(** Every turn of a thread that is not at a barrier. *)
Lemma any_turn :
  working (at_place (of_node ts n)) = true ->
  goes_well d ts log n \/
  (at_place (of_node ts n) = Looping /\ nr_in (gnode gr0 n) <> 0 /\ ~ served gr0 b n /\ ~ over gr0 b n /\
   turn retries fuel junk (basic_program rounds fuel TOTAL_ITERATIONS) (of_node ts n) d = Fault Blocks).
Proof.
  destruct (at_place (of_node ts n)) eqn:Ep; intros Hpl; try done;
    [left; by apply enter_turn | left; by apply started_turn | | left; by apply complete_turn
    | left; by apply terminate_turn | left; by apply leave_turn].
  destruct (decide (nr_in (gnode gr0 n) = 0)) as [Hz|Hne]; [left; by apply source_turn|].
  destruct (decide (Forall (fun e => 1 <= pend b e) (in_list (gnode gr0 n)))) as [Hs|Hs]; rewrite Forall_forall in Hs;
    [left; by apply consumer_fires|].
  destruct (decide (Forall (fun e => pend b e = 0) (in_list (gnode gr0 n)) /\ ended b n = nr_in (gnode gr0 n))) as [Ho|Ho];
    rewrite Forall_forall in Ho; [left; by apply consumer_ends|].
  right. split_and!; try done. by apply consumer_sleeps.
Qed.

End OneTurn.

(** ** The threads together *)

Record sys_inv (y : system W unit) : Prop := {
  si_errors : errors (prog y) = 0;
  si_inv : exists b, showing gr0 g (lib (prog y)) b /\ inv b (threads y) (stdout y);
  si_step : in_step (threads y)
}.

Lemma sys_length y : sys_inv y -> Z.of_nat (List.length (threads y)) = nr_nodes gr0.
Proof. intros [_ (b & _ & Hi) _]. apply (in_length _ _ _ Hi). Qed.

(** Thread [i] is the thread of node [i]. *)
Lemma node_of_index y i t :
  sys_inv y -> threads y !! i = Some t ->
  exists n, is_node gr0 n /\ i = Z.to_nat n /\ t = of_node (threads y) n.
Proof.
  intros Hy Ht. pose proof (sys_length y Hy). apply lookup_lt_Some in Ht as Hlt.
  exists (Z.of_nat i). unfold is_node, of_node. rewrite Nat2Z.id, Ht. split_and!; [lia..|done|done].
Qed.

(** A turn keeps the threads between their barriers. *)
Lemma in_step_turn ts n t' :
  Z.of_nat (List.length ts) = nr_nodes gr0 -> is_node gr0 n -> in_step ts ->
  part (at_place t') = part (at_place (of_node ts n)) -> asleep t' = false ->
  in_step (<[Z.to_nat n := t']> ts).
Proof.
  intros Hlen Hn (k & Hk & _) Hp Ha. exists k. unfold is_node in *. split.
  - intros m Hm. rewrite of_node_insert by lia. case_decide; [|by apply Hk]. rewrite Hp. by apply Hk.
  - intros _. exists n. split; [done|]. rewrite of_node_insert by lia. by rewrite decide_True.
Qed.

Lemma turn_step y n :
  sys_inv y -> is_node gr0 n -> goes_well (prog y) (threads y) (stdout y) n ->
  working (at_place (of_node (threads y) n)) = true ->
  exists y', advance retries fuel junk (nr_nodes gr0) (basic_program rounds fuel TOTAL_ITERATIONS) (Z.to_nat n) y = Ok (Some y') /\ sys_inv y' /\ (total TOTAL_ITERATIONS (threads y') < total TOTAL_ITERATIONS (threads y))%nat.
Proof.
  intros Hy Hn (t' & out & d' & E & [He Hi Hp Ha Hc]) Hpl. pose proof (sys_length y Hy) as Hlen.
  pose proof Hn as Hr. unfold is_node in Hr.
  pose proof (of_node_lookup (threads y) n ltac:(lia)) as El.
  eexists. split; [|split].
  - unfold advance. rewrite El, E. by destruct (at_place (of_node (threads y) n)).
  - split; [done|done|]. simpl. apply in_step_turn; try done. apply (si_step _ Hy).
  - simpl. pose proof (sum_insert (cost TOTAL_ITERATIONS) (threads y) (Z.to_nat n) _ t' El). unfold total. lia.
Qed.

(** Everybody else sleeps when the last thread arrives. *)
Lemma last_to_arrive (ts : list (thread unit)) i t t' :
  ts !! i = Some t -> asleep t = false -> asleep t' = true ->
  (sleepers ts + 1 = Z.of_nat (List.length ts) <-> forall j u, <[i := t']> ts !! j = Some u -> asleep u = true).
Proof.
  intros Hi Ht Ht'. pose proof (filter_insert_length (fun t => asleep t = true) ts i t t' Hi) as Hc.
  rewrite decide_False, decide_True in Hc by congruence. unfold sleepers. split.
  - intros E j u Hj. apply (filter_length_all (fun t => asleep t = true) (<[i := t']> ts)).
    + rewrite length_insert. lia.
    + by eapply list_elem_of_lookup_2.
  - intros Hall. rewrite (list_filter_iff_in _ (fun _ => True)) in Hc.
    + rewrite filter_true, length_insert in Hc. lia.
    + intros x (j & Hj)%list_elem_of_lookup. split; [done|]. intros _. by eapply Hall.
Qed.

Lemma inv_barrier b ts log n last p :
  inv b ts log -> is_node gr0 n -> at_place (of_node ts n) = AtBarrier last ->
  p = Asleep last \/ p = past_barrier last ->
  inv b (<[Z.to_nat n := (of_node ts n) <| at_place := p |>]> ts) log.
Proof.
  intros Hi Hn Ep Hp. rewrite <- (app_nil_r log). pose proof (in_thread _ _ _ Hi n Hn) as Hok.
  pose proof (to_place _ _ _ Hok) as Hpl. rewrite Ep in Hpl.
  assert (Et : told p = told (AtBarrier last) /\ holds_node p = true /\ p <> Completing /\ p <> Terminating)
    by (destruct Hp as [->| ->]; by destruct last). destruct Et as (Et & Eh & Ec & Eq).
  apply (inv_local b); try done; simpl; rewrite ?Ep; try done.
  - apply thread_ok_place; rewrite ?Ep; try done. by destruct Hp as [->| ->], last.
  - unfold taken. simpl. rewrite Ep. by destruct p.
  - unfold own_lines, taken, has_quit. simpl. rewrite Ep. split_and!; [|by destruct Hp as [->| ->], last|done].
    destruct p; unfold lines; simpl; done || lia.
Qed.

---

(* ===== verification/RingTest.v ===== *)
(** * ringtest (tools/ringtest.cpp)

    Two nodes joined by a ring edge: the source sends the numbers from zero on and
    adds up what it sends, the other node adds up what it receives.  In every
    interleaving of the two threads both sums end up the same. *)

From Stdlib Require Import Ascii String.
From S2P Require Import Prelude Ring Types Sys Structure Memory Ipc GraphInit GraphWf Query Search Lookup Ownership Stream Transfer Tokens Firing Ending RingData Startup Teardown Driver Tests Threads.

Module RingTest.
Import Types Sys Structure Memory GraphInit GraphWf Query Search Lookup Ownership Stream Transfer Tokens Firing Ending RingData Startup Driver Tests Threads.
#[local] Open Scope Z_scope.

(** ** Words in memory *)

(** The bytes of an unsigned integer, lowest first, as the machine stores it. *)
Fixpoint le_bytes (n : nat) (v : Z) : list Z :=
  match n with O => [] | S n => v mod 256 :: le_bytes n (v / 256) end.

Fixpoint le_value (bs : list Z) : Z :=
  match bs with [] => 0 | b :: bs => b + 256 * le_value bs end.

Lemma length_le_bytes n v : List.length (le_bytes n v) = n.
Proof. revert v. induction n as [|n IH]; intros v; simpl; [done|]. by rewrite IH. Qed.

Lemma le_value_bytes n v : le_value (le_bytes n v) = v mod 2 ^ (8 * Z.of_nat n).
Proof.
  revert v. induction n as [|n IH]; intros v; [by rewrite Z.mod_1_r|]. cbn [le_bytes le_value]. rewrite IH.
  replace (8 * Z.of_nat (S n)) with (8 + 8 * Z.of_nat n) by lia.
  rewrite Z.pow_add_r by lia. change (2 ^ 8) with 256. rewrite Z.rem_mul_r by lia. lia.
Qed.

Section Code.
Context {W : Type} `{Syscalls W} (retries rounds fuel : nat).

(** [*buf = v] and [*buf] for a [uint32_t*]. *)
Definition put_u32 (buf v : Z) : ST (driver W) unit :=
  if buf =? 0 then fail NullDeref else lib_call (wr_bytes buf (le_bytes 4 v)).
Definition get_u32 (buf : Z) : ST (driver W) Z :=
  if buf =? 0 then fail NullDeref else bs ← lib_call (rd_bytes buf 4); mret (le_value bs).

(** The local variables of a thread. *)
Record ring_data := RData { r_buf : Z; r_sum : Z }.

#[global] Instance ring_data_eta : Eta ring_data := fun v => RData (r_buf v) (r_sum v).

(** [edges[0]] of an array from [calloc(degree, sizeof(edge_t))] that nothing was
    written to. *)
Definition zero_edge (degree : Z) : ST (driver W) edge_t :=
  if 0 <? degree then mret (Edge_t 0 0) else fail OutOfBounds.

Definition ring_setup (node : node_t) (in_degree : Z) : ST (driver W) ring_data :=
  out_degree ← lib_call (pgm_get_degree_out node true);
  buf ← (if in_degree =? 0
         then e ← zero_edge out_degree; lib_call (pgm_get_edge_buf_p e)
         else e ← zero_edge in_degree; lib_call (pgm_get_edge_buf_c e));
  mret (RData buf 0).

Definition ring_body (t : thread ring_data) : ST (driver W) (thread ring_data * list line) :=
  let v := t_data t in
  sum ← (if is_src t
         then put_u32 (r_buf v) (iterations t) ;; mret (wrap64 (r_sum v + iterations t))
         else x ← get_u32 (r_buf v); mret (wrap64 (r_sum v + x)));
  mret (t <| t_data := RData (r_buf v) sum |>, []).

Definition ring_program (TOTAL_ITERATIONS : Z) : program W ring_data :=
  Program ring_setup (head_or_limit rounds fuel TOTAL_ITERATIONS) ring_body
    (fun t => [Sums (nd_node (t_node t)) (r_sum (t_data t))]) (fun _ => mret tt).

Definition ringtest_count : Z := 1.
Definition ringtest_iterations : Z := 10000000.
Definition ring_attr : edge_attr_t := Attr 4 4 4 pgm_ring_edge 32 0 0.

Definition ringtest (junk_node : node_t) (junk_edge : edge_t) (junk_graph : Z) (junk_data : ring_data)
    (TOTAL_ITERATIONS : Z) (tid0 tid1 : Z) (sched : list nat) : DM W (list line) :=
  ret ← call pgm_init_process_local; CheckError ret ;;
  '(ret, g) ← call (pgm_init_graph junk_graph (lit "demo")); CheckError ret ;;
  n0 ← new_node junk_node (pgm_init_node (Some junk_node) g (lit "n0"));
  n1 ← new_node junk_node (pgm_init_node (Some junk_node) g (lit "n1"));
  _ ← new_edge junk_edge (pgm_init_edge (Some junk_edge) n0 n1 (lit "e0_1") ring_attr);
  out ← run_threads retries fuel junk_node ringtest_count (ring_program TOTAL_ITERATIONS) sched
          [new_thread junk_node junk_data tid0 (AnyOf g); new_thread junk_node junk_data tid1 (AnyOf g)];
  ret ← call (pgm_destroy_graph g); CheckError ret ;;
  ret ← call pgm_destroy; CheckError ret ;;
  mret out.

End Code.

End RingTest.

WORK ITEM:
Set down precisely the lines above between the line holding "exists (Z.of_nat i)." and the line holding "Lemma turn_step y", inclusive, and nothing beyond them.

YOUR SOLUTION:
  exists (Z.of_nat i). unfold is_node, of_node. rewrite Nat2Z.id, Ht. split_and!; [lia..|done|done].
Qed.

(** A turn keeps the threads between their barriers. *)
Lemma in_step_turn ts n t' :
  Z.of_nat (List.length ts) = nr_nodes gr0 -> is_node gr0 n -> in_step ts ->
  part (at_place t') = part (at_place (of_node ts n)) -> asleep t' = false ->
  in_step (<[Z.to_nat n := t']> ts).
Proof.
  intros Hlen Hn (k & Hk & _) Hp Ha. exists k. unfold is_node in *. split.
  - intros m Hm. rewrite of_node_insert by lia. case_decide; [|by apply Hk]. rewrite Hp. by apply Hk.
  - intros _. exists n. split; [done|]. rewrite of_node_insert by lia. by rewrite decide_True.
Qed.

Lemma turn_step y n :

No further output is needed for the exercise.